Majallah-i Dānishgāh-i ̒Ulūm-i Pizishkī-i Bābul (Oct 2009)
Effects of Pyrus Boissieriana Buhse Leaves Extract on Antihyperglycemic, Antioxidant and Antilipidproxidative in Rats
Abstract
BACKGROUND AND OBJECTIVE: Pyrus boissieriana Buhse leaves extract has many of biological activities such as antioxidant, antilarva, antibacterial and antifungal in vitro. This study was designed to evaluate the effect of Pyrus boissieriana Buhse leaves extract on antihyperglycemic, antioxidant and antilipidproxidative in normal rats.METHOD: In this experimental study 56 adult male rats of Wistar strain, weighing 150 to 200 g, were randomized into blank, control and experimental groups (8 rats in each group). At the starting day, sampling from blank group was performed.
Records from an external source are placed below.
(* ===== verification/Execution.v ===== *)
(** * [execute] (packages/runtime/src/runtime.ts)

    A run is loaded, leased and executed: the loop of turns for an agent, one
    write effect for a compensation.  Whatever happens, the lease is released;
    an abort cancels the run, a terminal error fails it. *)

From S2P Require Import Prelude JsTime Errors Schema JsonValue JsNumber Unicode JsonText Contracts WorkOrder.
From S2P Require Import Authorization Authority Policy Effects Run Events StoreInternal LeaseStore Digest.
From S2P Require Import JsArithmetic EffectLedger WorkOrderStore RecordStores AcknowledgedResults UnitOfWork.
From S2P Require Import EffectServices Checkpoints ModelRecords HostPorts RuntimeProgram WriteEffect RunChecks.
From S2P Require Import RunResume ModelInvocation RunCompletion ExecuteRun.

Local Open Scope Z_scope.
Local Open Scope rt_scope.

(** ** The number of turns

    Every turn starts a new one of the budget or is a retry; an attempt is retried
    at most a hundred times, for the model and for the tool. *)

Definition retries_per_turn : Z := 302.

Definition turn_fuel (b : WorkBudget) : nat := Z.to_nat ((Z.max 0 (wb_maxTurns b) + 1) * retries_per_turn).

Section Execution.
Context `{Zod} (config : RuntimeConfig).

Definition parked_result (runId : string) : RuntimeExecutionResult :=
  {| rx_runId := runId; rx_status := execution_parked |}.

(** ** The frame of an execution *)

Definition acquire_lease (tenantId runId : string) : rt RunLease :=
  await found := rt_call (rc_acquireLease tenantId runId (cfg_leaseHolderId config) (leaseTtlMs config)) in
  rt_lift (orThrow found (KafError KAF_STORAGE_CONCURRENCY_CONFLICT [])).

(** The [catch] of an execution. *)
Definition execution_failure (w : AcceptedWorkOrder) (actorId runId : string) (e : js_error) : rt RuntimeExecutionResult :=
  await aborted := rt_call rc_aborted in
  if (aborted : bool) then
    await latest := rt_call (rc_getProjection (wo_tenantId w) runId) in
    await _ := (match latest with
                | Some p =>
                    if TerminalRunStatus (p_status p) then rt_return tt
                    else
                      rt_append config w p (RunCancelled (p_currentStepId p) "abort_signal" actorId) (tx_done tt) None ;;;
                      rt_return tt
                | None => rt_return tt
                end) in
    rt_return {| rx_runId := runId; rx_status := execution_cancelled |}
  else
    await terminal := terminalizeExecutionFailure config w e in
    match terminal with
    | Some result => rt_return result
    | None => rt_throw e
    end.

(** [try { body } catch { ... } finally { release }] *)
Definition execution_frame (w : AcceptedWorkOrder) (actorId runId : string) (body : rt RuntimeExecutionResult)
  : rt RuntimeExecutionResult :=
  rt_try
    (rt_try body (fun o => match o with
                           | Return result => rt_return result
                           | Throw e => execution_failure w actorId runId e
                           end))
    (fun o =>
       await lease := rt_call rc_lease in
       rt_call (rc_releaseLease lease) ;;;
       rt_lift o).

(** ** Compensations *)

Definition compensation_registration_killed (d : CompensationExecutionDefinitionRef) : rt bool :=
  anyKilled config [(target_compensation_definition, cd_compensationRunDefinitionDigest d);
                    (target_compensation_strategy, cd_compensationStrategyRegistrationDigest d)].

Definition compensation_bound (d : CompensationExecutionDefinitionRef) (originalEffectDigest : string)
    (definition : CompensationRunDefinition) : bool :=
  bool_decide (crd_compensationRunDefinitionDigest definition = cd_compensationRunDefinitionDigest d)
  && bool_decide (crd_originalAgentDefinitionDigest definition = cd_originalAgentDefinitionDigest d)
  && bool_decide (crd_compensationStrategyRegistrationDigest definition = cd_compensationStrategyRegistrationDigest d)
  && bool_decide (crd_compensationToolRegistrationDigest definition = cd_compensationToolRegistrationDigest d)
  && bool_decide (originalEffectDigest = cd_originalEffectDigest d).

Definition compensation_tool (definition : CompensationRunDefinition) : option ToolRegistrationContract :=
  registration ← cfg_toolRegistry config (crd_compensationToolRegistrationDigest definition);
  if bool_decide (tool_id registration = crd_compensationToolId definition)
     && bool_decide (tool_implementationVersion registration = crd_compensationToolVersion definition)
     && bool_decide (tool_toolRegistrationDigest registration = crd_compensationToolRegistrationDigest definition)
     && negb (bool_decide (tool_effectStrategyKind registration = tool_read))
  then Some registration else None.

(** What the execution of a compensation is given. *)
Record CompensationCall := {
  cc_workOrder : AcceptedWorkOrder;
  cc_policyRegistrationDigest : string;
  cc_originalRunId : string;
  cc_originalEffectDigest : string;
  cc_registration : ToolRegistrationContract;
}.

(** The compensating effect and the end of its run. *)
Definition compensate (c : CompensationCall) (projection : RunProjection) (stepId toolCallId : string)
    (call : ResolvedHostToolCall) (targetDigest : string) : rt RuntimeExecutionResult :=
  let w := cc_workOrder c in
  await outcome := executeWriteEffect config
    {| wi_workOrder := w; wi_policyRegistrationDigest := cc_policyRegistrationDigest c; wi_projection := projection;
       wi_registration := cc_registration c; wi_stepId := stepId; wi_toolCallId := toolCallId;
       wi_value := rt_validatedInput call; wi_normalizedTargetDigest := targetDigest; wi_approval := None;
       wi_checkpoint := None |} in
  match outcome with
  | write_parked p => rt_return (parked_result (run_runId (p_run p)))
  | write_acknowledged p result =>
      rt_lift (assertJsonLimit result (wb_maxToolResultContextBytesPerCall (wo_budget (wo_common w)))
                 "tool_result_per_call") ;;;
      await resultDigest := rt_lift (digestCanonicalJson result) in
      await next := rt_append config w p (ToolCallCompleted stepId toolCallId resultDigest) (tx_done tt) None in
      finalize config w next stepId result None
  end.

(** The start of the execution, up to the call resolved. *)
Definition start_compensation (c : CompensationCall) (projection : RunProjection) (stepId toolCallId : string)
  : rt (RunProjection * option ResolvedHostToolCall) :=
  let w := cc_workOrder c in
  assertBoundary w dispatch_tool
    {| ru_turns := 0; ru_modelCalls := 0; ru_toolCalls := 0; ru_activeExecutionMs := Some 0 |} ;;;
  await started := rt_append config w projection (ExecutionStarted stepId (Some toolCallId)) (tx_done tt) None in
  await requested := rt_append config w started
    (CompensationRequested stepId (cc_originalRunId c) (cc_originalEffectDigest c) (run_runId (p_run started)))
    (tx_done tt) None in
  await resolved := try_resolve w (cc_registration c) (wo_input (wo_common w)) in
  rt_return (requested, resolved).

Definition run_compensation (c : CompensationCall) (projection : RunProjection) : rt RuntimeExecutionResult :=
  let w := cc_workOrder c in
  match p_status projection with
  | suspended => rt_return (parked_result (run_runId (p_run projection)))
  | accepted =>
      await stepId := rt_call (rc_generateId "compensation_step") in
      await toolCallId := rt_call (rc_generateId "compensation_tool_call") in
      await (requested, resolved) := start_compensation c projection stepId toolCallId in
      match resolved with
      | None =>
          fail_run config w requested stepId KAF_POLICY_DENIED
            (Some [("reason", DStr "compensation_input_or_resource_resolution_failed")])
      | Some call =>
          let registration := cc_registration c in
          await called := rt_append config w requested
            (ToolCallRequested stepId toolCallId (tool_toolRegistrationDigest registration) (rt_argumentsDigest call))
            (tx_done tt) None in
          await decision := evaluateHostToolCall w registration call (cfg_networkPolicy config) 0 in
          let refuse code :=
            fail_run config w called stepId code
              (Some [("reason", DStr "compensation_approval_gate_not_materialized")]) in
          match decision with
          | host_denies _ => refuse KAF_POLICY_DENIED
          | host_permits true _ _ _ => refuse KAF_RUNTIME_CAPABILITY_MISSING
          | host_permits false _ _ targetDigest => compensate c called stepId toolCallId call targetDigest
          end
      end
  | _ => rt_throw (KafReason KAF_RUNTIME_INVALID_TRANSITION "compensation_requires_accepted_checkpoint")
  end.

Definition compensation_ready : bool := bool_decide (cfg_compensationDomain config = Some (cfg_unitOfWorkDomain config)).

(** [#executeCompensation(...)], for a compensation work order with definition [d]. *)
Definition executeCompensation (actorId tenantId : string) (w : AcceptedWorkOrder) (projection : RunProjection)
    (d : CompensationExecutionDefinitionRef) (originalRunId originalEffectDigest : string)
  : rt RuntimeExecutionResult :=
  if negb compensation_ready
  then rt_throw (KafReason KAF_RUNTIME_NOT_READY "compensation_transaction_domain_unavailable")
  else
    await found := rt_call (rc_resolveCompensation (cd_id d) (cd_version d) (cd_compensationRunDefinitionDigest d)) in
    await killed := compensation_registration_killed d in
    if (killed : bool) then rt_throw (KafReason KAF_RUNTIME_NOT_READY "compensation_registration_killed")
    else
      let mismatch := KafReason KAF_AUTHORIZATION_BINDING_MISMATCH "compensation_execution_definition_mismatch" in
      await definition := rt_lift (orThrow found mismatch) in
      rt_lift (require (compensation_bound d originalEffectDigest definition) mismatch) ;;;
      await registration := rt_lift (orThrow (compensation_tool definition)
        (KafReason KAF_AUTHORIZATION_BINDING_MISMATCH "compensation_tool_registration_mismatch")) in
      acquire_lease tenantId (run_runId (p_run projection)) ;;;
      execution_frame w actorId (run_runId (p_run projection))
        (run_compensation
           {| cc_workOrder := w; cc_policyRegistrationDigest := crd_policyRegistrationDigest definition;
              cc_originalRunId := originalRunId; cc_originalEffectDigest := originalEffectDigest;
              cc_registration := registration |} projection).

(** ** Agents *)

(** The first state of the loop: what the history used. *)
Definition initial_state (w : AcceptedWorkOrder) (projection : RunProjection) (history : list RunEvent)
    (checkpoint : option RuntimeContextCheckpoint) : LoopState :=
  {| ls_projection := projection; ls_checkpoint := checkpoint;
     ls_modelInput := default (initial_input w) (c ← checkpoint; cp_modelInput c);
     ls_turns := count_events TPlanningStarted history; ls_modelCalls := count_events TModelCallStarted history;
     ls_toolCalls := count_events TToolCallRequested history;
     ls_toolCallsByRegistration := toolCallCounts history |}.

(** Where a run without a checkpoint is to resume. *)
Definition checkpoint_target (status : RunStatus) : ResumeTarget :=
  match status with verifying => resume_verifying | running => resume_running | _ => resume_planning end.

Definition suspend_without_checkpoint (w : AcceptedWorkOrder) (projection : RunProjection) (history : list RunEvent)
  : rt unit :=
  await stepId := (match p_currentStepId projection with
                   | Some step => rt_return step
                   | None => rt_call (rc_generateId "step")
                   end) in
  let last := match list.last history with Some e => event_type_name (eventType e) | None => "unknown" end in
  rt_append config w projection
    (RunSuspended stepId (checkpoint_target (p_status projection)) ("checkpoint_required_after_" +:+ last) None)
    (tx_done tt) None ;;;
  rt_return tt.

(** A run that may not go on yet. *)
Definition waits (status : RunStatus) : bool :=
  match status with waiting_for_input | waiting_for_approval | suspended => true | _ => false end.

Definition run_agent (w : AcceptedWorkOrder) (actorId runId : string) (projection : RunProjection)
    (definition : AgentDefinition) : rt RuntimeExecutionResult :=
  await history := rt_call (rc_readEvents (wo_tenantId w) runId) in
  if waits (p_status projection) then rt_return (parked_result runId)
  else
    await recovered := (if bool_decide (p_status projection = running)
                        then recoverInterruptedEffect config w projection history else rt_return None) in
    match recovered with
    | Some _ => rt_return (parked_result runId)
    | None =>
        await checkpoint := (if bool_decide (p_status projection = accepted) then rt_return None
                             else loadContextCheckpoint config w projection) in
        if negb (bool_decide (p_status projection = accepted)) && match checkpoint with None => true | Some _ => false end
        then suspend_without_checkpoint w projection history ;;; rt_return (parked_result runId)
        else
          await startedAt := rt_call rc_monotonic in
          await result := turns config
            {| xc_runId := runId; xc_actorId := actorId; xc_workOrder := w; xc_definition := definition;
               xc_history := history; xc_persistedActiveExecutionMs := persistedActiveExecutionMs history;
               xc_invocationStartedAt := startedAt |}
            (turn_fuel (wo_budget (wo_common w))) (initial_state w projection history checkpoint) in
          (** the fuel is enough: [ExecutionTermination.turns_end] *)
          match result with
          | Some r => rt_return r
          | None => rt_throw (RangeError "fuel")
          end
    end.

(** [execute(authority, runId)] *)
Definition execute (authority : js_value) (runId : string) : rt RuntimeExecutionResult :=
  await claims := verifyAuthority authority (require_run "run.execute" runId) in
  await projection := getRun authority runId in
  if TerminalRunStatus (p_status projection) then rt_return (terminal_result runId (p_status projection))
  else
    let tenantId := claims_tenant claims in
    let actorId := principal_id (cl_actor claims) in
    await w := loadAcceptedWorkOrder tenantId (run_workOrderId (p_run projection)) in
    match wo_kind w with
    | compensation_work_order d originalRunId _ originalEffectDigest _ _ _ _ _ _ =>
        executeCompensation actorId tenantId w projection d originalRunId originalEffectDigest
    | agent_work_order d _ _ _ =>
        await found := rt_call (rc_resolveAgent (ad_id d) (ad_version d) (ad_agentDefinitionDigest d)) in
        await definition := rt_lift (orThrow found (KafError KAF_RUNTIME_AGENT_DEFINITION_MISMATCH [])) in
        acquire_lease tenantId runId ;;;
        execution_frame w actorId runId (run_agent w actorId runId projection definition)
    end.
End Execution.
(* ===== verification/RuntimeSessions.v ===== *)
(** * Sessions of the runtime

    Whatever callbacks do, the ledger of a unit of work only goes through calls of
    the ledger, and a recorded dispatch stays recorded.  A session runs a program
    of the runtime on a world: transactions run in the unit of work, the ledger is
    read, and every other port answers as it likes. *)

From S2P Require Import Prelude JsTime Errors Schema JsonValue Unicode JsonText Contracts WorkOrder.
From S2P Require Import Authorization Effects Run Events StoreInternal EventStore Digest JsMap JsArithmetic.
From S2P Require Import EffectLedger EffectLedgerFacts Commands Admission ModelCalls Quota ActiveExecution.
From S2P Require Import Decisions AuthorityStores WorkOrderStore RecordStores AcknowledgedResults UnitOfWork.
From S2P Require Import UnitOfWorkFacts TenantIsolation EffectServices Checkpoints RuntimeProgram.

Local Open Scope Z_scope.

(** ** Dispatches on record *)

(** The ledger has an effect under this key, past its preparation. *)
Definition dispatch_recorded (tenantId runId effectKey : string) (s : EffectLedger) : Prop :=
  exists r, getByEffectKey tenantId runId effectKey s = Some r /\ eff_state r <> prepared.

Lemma never_prepared_again s t strategy : isEffectTransitionAllowed s t strategy = true -> t <> prepared.
Proof. by destruct strategy, s, t. Qed.
(* ===== verification/WriteEffectFacts.v ===== *)
(** * Write effects: theorems

    However often a write effect is executed, stopped and executed again, its
    dispatch is on record before it is made, and it is dispatched again only after
    a lookup answered that it was not applied. *)

From S2P Require Import Prelude JsTime Errors Schema JsonValue Unicode JsonText Contracts WorkOrder.
From S2P Require Import Authorization Effects Run Events StoreInternal EventStore Digest JsMap JsArithmetic.
From S2P Require Import EffectLedger EffectLedgerFacts Commands Admission ModelCalls Quota ActiveExecution.
From S2P Require Import Decisions AuthorityStores WorkOrderStore RecordStores AcknowledgedResults UnitOfWork.
From S2P Require Import UnitOfWorkFacts EffectServices Checkpoints RuntimeProgram WriteEffect RuntimeSessions.

Local Open Scope Z_scope.
Local Open Scope rt_scope.

(** ** Programs that neither dispatch nor look up *)

Definition quiet_call {R} (call : RuntimeCall R) : bool :=
  match call with rc_dispatch _ _ _ | rc_lookup _ _ => false | _ => true end.

(** Nor are tools executed. *)
Definition still_call {R} (call : RuntimeCall R) : bool :=
  match call with rc_dispatch _ _ _ | rc_lookup _ _ | rc_executeTool _ _ => false | _ => true end.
Experimental group rats were treated with Pyrus boissieriana Buhse leaves extract (500 mg/kg) for 7, 14, 21 days (one day between). Control group rats were treated with water (1.5 ml) orally. Antihyperglycemic effect was evaluated in serum by glucose oxidase method whereas antioxidant and antilipidproxidative were evaluated in serum and tissues. Antioxidant activity was evaluated by FRAP (Ferric Reducing Antioxidant Power) method and lipid peroxidation was evaluated by TBARS method (Thiobarbituric Acid Reactive Substances).FINDINGS: After 14 days of starting study, serum glucose concentrations in experimental group (55.61±8.73 mg/dl) than blank group (99.51±14.36) decreased significantly (p=0.032). Glucose changes between control and experimental groups were not significant in other days. Antioxidant activity in tissues and serum after 21 days in the experimental group (liver: 1178±43.2, kidney: 1031.9±53.4, pancreas: 164.6±7.6, serum: 1986±182.2 µM) than the control group (liver: 33.1±4.5, kidney: 544.63±35.2 pancreas: 89.8±8.8, serum: 1505±89 µM) increased. But lipid peroxidation did not affected after consumption of Pyrus boissieriana Buhse leaves extract in tissues.CONCLUSION: This study demonstrated the Pyrus boissieriana Buhse leaves extract has antioxidant activity in vivo in serum, liver, kidney and pancreas in normal rats.